■ Exercise objective:
Write out the following listing's lines from the one with "addresses are [Z];" to the one with "fr_cx : Z; fr_dx : Z; fr_r8 : Z; fr_r9 : Z;", exactly, with both included and no others.

((

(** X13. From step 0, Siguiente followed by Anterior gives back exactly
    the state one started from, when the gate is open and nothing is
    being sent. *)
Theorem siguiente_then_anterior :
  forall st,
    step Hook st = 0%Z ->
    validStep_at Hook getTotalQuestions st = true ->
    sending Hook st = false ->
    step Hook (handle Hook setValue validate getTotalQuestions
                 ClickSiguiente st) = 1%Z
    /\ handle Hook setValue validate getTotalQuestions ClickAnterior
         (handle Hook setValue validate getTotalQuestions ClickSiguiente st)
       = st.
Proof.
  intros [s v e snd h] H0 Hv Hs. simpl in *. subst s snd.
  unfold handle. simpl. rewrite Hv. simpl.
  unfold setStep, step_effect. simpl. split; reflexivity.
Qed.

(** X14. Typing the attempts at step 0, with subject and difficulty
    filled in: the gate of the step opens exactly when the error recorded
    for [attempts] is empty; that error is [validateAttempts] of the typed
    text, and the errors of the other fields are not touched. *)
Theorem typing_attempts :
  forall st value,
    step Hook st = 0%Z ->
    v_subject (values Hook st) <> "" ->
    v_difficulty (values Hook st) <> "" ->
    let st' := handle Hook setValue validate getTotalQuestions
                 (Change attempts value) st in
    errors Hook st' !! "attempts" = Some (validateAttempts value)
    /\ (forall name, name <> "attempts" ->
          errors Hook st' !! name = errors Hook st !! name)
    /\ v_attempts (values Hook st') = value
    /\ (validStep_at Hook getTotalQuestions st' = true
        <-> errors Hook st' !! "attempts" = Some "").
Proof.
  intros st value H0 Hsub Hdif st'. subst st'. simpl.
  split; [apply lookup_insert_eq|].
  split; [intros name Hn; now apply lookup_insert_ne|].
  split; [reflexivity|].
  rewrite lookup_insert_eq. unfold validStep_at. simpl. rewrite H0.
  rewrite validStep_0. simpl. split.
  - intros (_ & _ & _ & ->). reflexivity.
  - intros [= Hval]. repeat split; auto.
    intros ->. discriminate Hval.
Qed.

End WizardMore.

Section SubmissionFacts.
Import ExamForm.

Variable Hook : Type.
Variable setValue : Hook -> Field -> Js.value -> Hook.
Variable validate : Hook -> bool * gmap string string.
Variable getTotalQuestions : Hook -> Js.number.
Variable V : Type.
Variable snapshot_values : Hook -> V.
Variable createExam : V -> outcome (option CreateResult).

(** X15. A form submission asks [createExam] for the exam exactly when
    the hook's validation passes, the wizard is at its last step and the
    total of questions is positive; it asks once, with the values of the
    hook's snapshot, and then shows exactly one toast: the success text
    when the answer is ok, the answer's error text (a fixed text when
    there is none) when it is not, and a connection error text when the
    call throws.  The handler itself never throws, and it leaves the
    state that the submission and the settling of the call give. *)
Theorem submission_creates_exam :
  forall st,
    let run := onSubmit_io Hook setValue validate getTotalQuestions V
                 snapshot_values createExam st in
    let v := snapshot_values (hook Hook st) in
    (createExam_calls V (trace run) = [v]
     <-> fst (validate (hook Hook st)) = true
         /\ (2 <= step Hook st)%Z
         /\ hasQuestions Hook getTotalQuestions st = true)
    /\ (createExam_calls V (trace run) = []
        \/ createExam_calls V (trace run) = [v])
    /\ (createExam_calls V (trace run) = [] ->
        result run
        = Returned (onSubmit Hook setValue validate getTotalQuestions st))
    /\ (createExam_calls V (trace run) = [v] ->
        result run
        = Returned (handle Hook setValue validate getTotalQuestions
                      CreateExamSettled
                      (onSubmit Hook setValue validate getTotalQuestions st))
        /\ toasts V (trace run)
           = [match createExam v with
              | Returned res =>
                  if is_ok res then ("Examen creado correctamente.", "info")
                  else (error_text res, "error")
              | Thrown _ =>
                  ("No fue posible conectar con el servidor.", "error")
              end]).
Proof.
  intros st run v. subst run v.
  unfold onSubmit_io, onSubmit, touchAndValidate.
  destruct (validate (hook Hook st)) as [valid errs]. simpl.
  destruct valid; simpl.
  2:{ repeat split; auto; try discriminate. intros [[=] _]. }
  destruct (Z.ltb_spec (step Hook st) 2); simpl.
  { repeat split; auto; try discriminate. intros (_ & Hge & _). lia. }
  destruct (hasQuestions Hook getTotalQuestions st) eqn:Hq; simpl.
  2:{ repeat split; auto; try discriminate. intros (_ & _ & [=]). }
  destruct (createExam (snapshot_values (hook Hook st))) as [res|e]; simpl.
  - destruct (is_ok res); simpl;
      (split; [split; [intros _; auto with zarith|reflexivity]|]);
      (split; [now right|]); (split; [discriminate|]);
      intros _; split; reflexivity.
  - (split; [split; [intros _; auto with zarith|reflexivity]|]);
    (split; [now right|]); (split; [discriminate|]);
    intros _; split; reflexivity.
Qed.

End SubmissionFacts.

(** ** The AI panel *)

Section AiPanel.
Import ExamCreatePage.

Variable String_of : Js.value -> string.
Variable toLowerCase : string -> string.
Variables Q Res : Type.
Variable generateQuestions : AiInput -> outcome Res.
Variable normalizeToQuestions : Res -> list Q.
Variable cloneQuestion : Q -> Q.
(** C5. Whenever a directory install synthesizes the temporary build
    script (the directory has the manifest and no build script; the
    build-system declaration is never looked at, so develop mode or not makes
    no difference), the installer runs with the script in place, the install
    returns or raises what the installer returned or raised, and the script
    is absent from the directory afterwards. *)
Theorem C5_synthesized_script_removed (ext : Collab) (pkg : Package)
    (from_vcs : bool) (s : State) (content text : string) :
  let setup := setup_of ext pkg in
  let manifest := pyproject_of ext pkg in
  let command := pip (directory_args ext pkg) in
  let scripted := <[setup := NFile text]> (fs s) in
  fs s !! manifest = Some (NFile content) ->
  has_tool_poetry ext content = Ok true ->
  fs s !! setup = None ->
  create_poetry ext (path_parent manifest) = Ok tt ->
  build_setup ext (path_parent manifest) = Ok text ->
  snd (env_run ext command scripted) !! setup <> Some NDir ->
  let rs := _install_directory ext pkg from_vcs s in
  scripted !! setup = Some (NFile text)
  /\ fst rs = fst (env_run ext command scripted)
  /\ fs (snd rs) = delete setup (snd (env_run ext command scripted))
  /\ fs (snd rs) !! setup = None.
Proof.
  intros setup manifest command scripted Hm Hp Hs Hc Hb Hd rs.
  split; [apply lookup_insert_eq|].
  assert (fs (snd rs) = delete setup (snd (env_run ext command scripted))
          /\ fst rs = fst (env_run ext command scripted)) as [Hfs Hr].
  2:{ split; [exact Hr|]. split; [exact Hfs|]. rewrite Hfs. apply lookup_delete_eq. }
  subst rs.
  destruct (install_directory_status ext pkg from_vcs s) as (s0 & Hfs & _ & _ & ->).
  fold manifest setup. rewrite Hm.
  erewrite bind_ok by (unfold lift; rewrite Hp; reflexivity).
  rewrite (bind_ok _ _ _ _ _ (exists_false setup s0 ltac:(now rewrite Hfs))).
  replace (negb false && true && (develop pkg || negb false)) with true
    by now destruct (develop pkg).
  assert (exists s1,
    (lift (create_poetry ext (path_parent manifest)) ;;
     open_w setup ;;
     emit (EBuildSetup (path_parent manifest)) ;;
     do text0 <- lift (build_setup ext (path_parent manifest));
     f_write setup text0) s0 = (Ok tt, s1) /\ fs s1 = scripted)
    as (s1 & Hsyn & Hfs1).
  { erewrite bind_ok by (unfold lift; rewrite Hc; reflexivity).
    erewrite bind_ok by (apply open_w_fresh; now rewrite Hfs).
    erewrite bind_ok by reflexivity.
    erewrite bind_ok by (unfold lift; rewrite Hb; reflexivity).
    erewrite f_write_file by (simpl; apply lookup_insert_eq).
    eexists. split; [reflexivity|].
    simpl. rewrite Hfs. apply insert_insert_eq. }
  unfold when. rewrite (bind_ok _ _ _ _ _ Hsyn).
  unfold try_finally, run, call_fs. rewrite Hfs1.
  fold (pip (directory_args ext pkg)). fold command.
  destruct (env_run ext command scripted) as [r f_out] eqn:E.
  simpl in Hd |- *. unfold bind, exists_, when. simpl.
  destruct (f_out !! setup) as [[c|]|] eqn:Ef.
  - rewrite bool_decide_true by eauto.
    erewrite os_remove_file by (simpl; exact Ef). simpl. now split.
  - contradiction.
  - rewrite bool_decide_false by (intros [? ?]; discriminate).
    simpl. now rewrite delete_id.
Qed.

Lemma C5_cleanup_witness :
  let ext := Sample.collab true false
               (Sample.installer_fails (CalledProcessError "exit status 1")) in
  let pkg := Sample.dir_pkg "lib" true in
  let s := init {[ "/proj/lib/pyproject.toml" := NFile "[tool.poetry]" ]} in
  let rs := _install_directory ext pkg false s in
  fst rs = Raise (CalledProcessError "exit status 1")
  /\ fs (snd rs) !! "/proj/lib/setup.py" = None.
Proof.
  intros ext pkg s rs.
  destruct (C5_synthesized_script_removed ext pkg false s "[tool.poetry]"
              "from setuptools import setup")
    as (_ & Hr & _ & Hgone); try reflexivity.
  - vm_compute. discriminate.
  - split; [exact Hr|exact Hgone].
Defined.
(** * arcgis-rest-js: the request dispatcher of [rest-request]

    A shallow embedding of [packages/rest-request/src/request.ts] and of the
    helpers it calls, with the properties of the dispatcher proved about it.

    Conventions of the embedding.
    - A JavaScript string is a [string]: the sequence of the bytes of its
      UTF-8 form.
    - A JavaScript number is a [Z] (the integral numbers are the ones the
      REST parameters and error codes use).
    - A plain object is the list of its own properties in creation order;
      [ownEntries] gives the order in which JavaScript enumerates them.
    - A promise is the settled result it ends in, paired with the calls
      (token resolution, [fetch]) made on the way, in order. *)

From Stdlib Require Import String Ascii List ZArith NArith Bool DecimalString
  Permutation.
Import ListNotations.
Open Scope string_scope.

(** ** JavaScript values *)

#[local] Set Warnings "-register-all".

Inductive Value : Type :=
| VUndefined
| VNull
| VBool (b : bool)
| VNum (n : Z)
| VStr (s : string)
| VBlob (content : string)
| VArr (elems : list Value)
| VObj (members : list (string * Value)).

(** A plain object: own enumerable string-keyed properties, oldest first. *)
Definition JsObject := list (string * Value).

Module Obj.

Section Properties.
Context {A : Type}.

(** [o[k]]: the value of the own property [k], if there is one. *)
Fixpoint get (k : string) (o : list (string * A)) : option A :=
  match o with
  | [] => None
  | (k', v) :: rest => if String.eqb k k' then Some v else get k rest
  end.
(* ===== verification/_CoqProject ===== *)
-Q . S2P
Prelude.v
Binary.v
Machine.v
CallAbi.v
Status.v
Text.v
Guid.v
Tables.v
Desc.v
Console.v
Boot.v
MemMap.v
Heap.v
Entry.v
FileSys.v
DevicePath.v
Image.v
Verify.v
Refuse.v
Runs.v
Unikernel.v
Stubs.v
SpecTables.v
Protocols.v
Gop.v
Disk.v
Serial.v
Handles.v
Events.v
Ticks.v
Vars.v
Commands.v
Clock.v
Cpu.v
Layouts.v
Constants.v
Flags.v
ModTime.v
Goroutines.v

))
((

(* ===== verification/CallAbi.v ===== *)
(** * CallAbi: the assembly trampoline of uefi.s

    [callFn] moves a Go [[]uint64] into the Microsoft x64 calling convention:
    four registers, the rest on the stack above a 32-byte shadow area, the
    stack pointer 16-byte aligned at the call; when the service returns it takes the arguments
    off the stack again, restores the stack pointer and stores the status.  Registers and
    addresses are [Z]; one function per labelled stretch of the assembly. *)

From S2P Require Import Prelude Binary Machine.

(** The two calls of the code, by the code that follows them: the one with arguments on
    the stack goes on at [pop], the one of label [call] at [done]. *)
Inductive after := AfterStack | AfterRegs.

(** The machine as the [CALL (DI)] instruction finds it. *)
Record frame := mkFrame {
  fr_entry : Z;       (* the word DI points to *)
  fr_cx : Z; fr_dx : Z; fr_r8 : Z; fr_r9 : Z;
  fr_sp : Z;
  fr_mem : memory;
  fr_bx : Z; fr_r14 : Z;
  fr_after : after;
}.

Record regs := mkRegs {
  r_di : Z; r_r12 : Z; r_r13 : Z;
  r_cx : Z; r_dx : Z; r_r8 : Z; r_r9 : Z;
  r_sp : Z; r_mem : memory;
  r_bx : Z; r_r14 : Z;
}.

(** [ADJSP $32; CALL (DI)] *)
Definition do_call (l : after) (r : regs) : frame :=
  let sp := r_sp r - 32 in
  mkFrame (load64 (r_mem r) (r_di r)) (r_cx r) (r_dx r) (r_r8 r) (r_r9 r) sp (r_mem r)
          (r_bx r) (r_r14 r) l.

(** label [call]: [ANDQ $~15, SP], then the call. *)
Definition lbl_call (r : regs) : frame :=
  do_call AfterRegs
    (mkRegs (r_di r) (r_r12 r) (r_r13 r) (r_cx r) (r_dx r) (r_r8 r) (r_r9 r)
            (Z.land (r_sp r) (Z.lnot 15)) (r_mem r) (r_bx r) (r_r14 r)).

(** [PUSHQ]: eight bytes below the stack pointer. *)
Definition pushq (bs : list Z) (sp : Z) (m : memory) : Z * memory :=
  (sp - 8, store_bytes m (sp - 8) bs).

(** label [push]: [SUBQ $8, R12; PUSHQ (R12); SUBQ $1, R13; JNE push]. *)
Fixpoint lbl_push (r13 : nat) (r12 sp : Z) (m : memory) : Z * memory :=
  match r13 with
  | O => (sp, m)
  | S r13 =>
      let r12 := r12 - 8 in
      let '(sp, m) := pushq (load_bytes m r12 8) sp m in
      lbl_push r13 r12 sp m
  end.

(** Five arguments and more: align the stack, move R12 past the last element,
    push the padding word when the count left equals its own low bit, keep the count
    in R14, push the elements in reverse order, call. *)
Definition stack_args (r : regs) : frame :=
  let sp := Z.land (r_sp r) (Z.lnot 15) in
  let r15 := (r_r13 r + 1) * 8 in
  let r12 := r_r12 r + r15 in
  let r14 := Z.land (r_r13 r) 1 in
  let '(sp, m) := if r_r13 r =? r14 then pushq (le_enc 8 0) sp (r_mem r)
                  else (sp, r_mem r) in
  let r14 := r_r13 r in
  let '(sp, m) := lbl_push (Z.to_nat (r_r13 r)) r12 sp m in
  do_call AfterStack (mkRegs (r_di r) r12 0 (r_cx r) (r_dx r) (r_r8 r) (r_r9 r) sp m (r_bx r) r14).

))

■ Written solution:
    addresses are [Z]; one function per labelled stretch of the assembly. *)

From S2P Require Import Prelude Binary Machine.

(** The two calls of the code, by the code that follows them: the one with arguments on
    the stack goes on at [pop], the one of label [call] at [done]. *)
Inductive after := AfterStack | AfterRegs.

(** The machine as the [CALL (DI)] instruction finds it. *)
Record frame := mkFrame {
  fr_entry : Z;       (* the word DI points to *)
  fr_cx : Z; fr_dx : Z; fr_r8 : Z; fr_r9 : Z;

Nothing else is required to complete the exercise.